[Start of section]

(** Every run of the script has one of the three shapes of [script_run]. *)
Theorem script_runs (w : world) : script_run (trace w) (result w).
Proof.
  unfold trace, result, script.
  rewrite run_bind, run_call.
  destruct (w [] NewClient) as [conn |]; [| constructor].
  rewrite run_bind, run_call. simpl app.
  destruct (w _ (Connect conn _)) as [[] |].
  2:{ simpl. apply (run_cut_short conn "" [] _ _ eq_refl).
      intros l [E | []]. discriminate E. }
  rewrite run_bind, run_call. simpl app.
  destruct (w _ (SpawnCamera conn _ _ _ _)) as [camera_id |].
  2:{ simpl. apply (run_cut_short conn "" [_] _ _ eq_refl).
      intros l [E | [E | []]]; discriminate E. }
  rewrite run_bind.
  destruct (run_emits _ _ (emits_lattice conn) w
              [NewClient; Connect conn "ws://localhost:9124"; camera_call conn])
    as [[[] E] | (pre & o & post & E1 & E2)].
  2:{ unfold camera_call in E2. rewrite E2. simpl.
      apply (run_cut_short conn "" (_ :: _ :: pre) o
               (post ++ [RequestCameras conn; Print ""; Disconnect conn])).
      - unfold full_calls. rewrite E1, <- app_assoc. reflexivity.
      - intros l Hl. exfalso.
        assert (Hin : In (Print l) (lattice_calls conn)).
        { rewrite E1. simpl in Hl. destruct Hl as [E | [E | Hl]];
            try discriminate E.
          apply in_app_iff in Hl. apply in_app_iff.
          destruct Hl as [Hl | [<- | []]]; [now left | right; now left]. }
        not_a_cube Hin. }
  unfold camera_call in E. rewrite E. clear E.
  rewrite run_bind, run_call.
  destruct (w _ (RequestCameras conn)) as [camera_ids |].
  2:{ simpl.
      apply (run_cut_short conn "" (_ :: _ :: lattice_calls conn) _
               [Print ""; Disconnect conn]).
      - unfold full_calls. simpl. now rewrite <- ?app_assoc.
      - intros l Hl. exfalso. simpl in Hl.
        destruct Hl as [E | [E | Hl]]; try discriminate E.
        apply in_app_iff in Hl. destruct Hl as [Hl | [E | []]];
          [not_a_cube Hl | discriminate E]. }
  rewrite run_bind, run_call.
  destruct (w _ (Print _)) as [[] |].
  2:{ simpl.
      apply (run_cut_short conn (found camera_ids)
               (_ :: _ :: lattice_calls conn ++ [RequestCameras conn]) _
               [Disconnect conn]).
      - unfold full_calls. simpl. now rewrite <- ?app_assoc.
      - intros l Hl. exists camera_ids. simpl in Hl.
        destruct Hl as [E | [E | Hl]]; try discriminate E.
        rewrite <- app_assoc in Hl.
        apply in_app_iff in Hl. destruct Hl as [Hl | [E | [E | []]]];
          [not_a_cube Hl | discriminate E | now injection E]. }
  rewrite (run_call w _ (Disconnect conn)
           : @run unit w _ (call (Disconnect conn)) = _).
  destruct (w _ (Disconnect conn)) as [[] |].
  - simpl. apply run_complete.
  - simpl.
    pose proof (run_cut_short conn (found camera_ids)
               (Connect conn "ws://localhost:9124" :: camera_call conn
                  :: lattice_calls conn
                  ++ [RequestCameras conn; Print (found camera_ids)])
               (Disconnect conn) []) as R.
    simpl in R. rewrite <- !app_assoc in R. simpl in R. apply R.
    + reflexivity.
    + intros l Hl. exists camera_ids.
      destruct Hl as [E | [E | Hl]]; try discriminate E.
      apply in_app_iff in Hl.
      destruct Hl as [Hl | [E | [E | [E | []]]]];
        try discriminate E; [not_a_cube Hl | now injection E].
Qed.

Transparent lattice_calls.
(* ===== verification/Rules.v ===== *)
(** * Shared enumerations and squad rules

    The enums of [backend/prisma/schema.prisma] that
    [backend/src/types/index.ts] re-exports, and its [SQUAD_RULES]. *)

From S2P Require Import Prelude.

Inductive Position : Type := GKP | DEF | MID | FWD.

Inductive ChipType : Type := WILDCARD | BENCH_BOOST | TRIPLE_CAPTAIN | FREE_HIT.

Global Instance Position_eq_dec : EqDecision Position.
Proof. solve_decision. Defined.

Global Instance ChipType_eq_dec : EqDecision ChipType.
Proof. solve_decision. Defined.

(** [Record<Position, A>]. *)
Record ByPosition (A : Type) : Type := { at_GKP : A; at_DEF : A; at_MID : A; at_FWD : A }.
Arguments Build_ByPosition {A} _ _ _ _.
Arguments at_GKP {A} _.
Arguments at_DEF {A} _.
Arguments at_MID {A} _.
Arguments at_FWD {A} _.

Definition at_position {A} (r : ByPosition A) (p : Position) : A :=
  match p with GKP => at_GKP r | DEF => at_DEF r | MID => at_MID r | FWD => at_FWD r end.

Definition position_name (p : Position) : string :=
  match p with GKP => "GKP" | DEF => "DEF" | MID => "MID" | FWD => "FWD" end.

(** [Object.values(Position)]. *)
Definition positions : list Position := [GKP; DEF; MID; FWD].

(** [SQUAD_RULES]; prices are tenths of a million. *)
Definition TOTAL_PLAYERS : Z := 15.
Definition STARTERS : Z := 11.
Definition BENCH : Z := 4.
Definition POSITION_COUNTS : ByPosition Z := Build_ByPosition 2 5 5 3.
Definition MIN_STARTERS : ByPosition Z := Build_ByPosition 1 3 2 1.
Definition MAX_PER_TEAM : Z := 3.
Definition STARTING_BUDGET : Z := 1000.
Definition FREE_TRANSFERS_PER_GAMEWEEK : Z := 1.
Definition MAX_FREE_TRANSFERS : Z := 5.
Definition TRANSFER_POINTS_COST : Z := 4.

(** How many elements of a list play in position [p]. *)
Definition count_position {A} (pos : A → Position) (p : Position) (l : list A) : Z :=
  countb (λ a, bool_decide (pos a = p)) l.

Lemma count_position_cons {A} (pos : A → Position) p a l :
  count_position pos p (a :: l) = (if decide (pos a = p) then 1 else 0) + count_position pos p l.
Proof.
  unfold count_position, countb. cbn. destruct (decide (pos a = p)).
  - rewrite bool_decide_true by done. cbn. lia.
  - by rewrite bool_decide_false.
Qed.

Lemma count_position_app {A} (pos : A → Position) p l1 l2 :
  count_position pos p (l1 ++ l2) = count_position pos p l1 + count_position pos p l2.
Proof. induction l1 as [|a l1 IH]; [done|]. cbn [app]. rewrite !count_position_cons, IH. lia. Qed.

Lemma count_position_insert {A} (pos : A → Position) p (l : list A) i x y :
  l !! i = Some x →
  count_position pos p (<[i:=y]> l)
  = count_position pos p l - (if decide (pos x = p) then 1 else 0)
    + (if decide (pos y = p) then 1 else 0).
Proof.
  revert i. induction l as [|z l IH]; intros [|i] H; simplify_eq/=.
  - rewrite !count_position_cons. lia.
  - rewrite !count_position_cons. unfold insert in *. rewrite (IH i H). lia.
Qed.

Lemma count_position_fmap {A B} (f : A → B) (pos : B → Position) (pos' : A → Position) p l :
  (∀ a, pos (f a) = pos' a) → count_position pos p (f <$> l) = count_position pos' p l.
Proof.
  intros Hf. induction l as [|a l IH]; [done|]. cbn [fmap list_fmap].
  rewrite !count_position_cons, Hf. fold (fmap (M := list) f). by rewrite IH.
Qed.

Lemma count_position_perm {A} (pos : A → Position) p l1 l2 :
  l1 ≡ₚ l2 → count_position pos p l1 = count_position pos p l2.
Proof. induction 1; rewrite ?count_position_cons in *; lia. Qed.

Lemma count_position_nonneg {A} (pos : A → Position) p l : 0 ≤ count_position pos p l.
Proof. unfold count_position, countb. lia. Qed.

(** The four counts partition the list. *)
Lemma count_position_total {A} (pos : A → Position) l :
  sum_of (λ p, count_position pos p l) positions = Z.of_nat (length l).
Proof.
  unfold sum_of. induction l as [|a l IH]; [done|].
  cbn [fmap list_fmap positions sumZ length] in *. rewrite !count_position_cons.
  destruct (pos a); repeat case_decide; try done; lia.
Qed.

[End of section]

About this task:
Using the data above, reproduce exactly the lines between those holding "Definition TOTAL_PLAYERS : Z := 15." and "Definition FREE_TRANSFERS_PER_GAMEWEEK : Z", inclusive, and no others.

Answer to the exercise:
Definition TOTAL_PLAYERS : Z := 15.
Definition STARTERS : Z := 11.
Definition BENCH : Z := 4.
Definition POSITION_COUNTS : ByPosition Z := Build_ByPosition 2 5 5 3.
Definition MIN_STARTERS : ByPosition Z := Build_ByPosition 1 3 2 1.
Definition MAX_PER_TEAM : Z := 3.
Definition STARTING_BUDGET : Z := 1000.
Definition FREE_TRANSFERS_PER_GAMEWEEK : Z := 1.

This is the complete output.